**Exercise:** Which lines come from the start of the records through the line that holds "Theorem rtt_update_sound (now"? Write them out word for word.

**Data for review:**
((

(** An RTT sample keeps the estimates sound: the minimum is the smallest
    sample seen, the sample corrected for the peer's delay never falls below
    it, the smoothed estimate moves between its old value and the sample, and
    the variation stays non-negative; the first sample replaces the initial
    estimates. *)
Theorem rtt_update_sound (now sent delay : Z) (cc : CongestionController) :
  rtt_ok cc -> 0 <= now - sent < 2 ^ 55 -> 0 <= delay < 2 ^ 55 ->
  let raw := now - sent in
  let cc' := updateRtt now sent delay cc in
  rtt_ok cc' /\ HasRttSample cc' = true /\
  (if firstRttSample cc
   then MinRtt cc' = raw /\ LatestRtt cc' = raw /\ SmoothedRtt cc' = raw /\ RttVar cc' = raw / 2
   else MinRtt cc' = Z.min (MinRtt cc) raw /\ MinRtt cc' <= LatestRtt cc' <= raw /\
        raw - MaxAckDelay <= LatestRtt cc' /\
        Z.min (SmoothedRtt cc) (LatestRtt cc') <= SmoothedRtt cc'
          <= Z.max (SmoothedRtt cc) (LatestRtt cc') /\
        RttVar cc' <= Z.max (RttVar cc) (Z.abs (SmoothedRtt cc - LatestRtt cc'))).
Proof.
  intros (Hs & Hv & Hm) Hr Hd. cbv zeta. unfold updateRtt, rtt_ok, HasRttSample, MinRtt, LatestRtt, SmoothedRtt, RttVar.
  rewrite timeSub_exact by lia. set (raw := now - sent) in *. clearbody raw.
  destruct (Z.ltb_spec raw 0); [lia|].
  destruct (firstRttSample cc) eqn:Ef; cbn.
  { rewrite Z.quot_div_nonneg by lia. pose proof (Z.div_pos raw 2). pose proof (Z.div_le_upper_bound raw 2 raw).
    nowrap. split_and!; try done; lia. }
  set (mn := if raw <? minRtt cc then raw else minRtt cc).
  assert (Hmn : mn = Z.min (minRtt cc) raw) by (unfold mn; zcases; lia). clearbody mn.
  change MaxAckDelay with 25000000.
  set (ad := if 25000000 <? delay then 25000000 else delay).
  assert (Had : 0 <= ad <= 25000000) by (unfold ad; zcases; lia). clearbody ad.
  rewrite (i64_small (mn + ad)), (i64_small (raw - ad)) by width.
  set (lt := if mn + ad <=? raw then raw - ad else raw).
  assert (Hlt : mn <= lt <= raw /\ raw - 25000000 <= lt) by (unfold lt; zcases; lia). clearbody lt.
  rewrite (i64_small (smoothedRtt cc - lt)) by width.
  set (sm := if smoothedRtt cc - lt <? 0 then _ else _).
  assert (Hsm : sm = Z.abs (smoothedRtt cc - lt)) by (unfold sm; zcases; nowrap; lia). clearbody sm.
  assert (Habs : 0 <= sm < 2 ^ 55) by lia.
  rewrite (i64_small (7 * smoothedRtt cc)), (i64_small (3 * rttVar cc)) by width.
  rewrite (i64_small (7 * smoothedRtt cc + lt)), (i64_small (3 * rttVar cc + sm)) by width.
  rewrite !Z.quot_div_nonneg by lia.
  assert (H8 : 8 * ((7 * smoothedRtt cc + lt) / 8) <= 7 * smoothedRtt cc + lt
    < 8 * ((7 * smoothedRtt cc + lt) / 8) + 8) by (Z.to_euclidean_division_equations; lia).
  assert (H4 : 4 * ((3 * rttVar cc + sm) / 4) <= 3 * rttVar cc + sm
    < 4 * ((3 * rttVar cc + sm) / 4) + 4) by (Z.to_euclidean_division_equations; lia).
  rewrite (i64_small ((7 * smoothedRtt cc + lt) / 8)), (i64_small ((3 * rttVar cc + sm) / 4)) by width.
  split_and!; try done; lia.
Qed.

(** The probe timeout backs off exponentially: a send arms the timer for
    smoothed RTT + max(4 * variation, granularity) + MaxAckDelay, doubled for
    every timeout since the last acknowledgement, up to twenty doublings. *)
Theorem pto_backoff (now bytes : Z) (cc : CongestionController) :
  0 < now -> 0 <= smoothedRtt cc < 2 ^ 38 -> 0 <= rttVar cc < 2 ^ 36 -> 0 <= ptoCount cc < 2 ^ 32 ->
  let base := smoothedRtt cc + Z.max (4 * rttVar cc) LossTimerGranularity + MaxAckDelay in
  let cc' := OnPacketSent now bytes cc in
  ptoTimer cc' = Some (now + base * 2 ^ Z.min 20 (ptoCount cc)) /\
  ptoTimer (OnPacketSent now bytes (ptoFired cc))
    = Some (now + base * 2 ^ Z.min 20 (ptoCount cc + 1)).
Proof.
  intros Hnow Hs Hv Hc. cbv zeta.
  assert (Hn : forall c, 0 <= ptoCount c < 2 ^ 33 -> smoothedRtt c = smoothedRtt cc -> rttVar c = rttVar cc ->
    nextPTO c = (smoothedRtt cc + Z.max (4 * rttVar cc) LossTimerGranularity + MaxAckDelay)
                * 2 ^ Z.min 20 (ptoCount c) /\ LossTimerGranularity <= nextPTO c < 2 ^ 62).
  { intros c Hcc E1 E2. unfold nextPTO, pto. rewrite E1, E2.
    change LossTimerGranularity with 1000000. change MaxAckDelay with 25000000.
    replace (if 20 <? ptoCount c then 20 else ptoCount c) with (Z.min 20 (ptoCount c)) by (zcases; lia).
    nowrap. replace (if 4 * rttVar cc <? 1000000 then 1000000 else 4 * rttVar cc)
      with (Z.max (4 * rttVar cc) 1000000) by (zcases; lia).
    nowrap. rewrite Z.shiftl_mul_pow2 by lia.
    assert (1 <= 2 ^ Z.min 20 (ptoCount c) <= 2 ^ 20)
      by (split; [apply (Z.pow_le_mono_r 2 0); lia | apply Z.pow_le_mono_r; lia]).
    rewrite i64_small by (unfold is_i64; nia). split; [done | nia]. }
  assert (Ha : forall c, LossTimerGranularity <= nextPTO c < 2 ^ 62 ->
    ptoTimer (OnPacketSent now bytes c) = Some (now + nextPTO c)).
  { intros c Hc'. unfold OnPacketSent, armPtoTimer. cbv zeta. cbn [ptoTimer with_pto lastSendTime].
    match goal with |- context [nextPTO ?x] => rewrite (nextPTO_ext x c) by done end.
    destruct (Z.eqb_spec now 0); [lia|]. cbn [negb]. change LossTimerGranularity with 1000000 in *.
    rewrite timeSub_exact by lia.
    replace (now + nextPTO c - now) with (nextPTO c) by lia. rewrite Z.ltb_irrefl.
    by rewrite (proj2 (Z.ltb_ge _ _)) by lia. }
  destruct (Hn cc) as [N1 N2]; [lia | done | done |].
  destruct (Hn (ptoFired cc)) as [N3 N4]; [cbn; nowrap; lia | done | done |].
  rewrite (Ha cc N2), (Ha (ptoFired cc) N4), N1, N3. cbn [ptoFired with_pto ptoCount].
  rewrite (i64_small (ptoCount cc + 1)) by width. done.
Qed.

))

**Written answer:**
(** An RTT sample keeps the estimates sound: the minimum is the smallest
    sample seen, the sample corrected for the peer's delay never falls below
    it, the smoothed estimate moves between its old value and the sample, and
    the variation stays non-negative; the first sample replaces the initial
    estimates. *)
Theorem rtt_update_sound (now sent delay : Z) (cc : CongestionController) :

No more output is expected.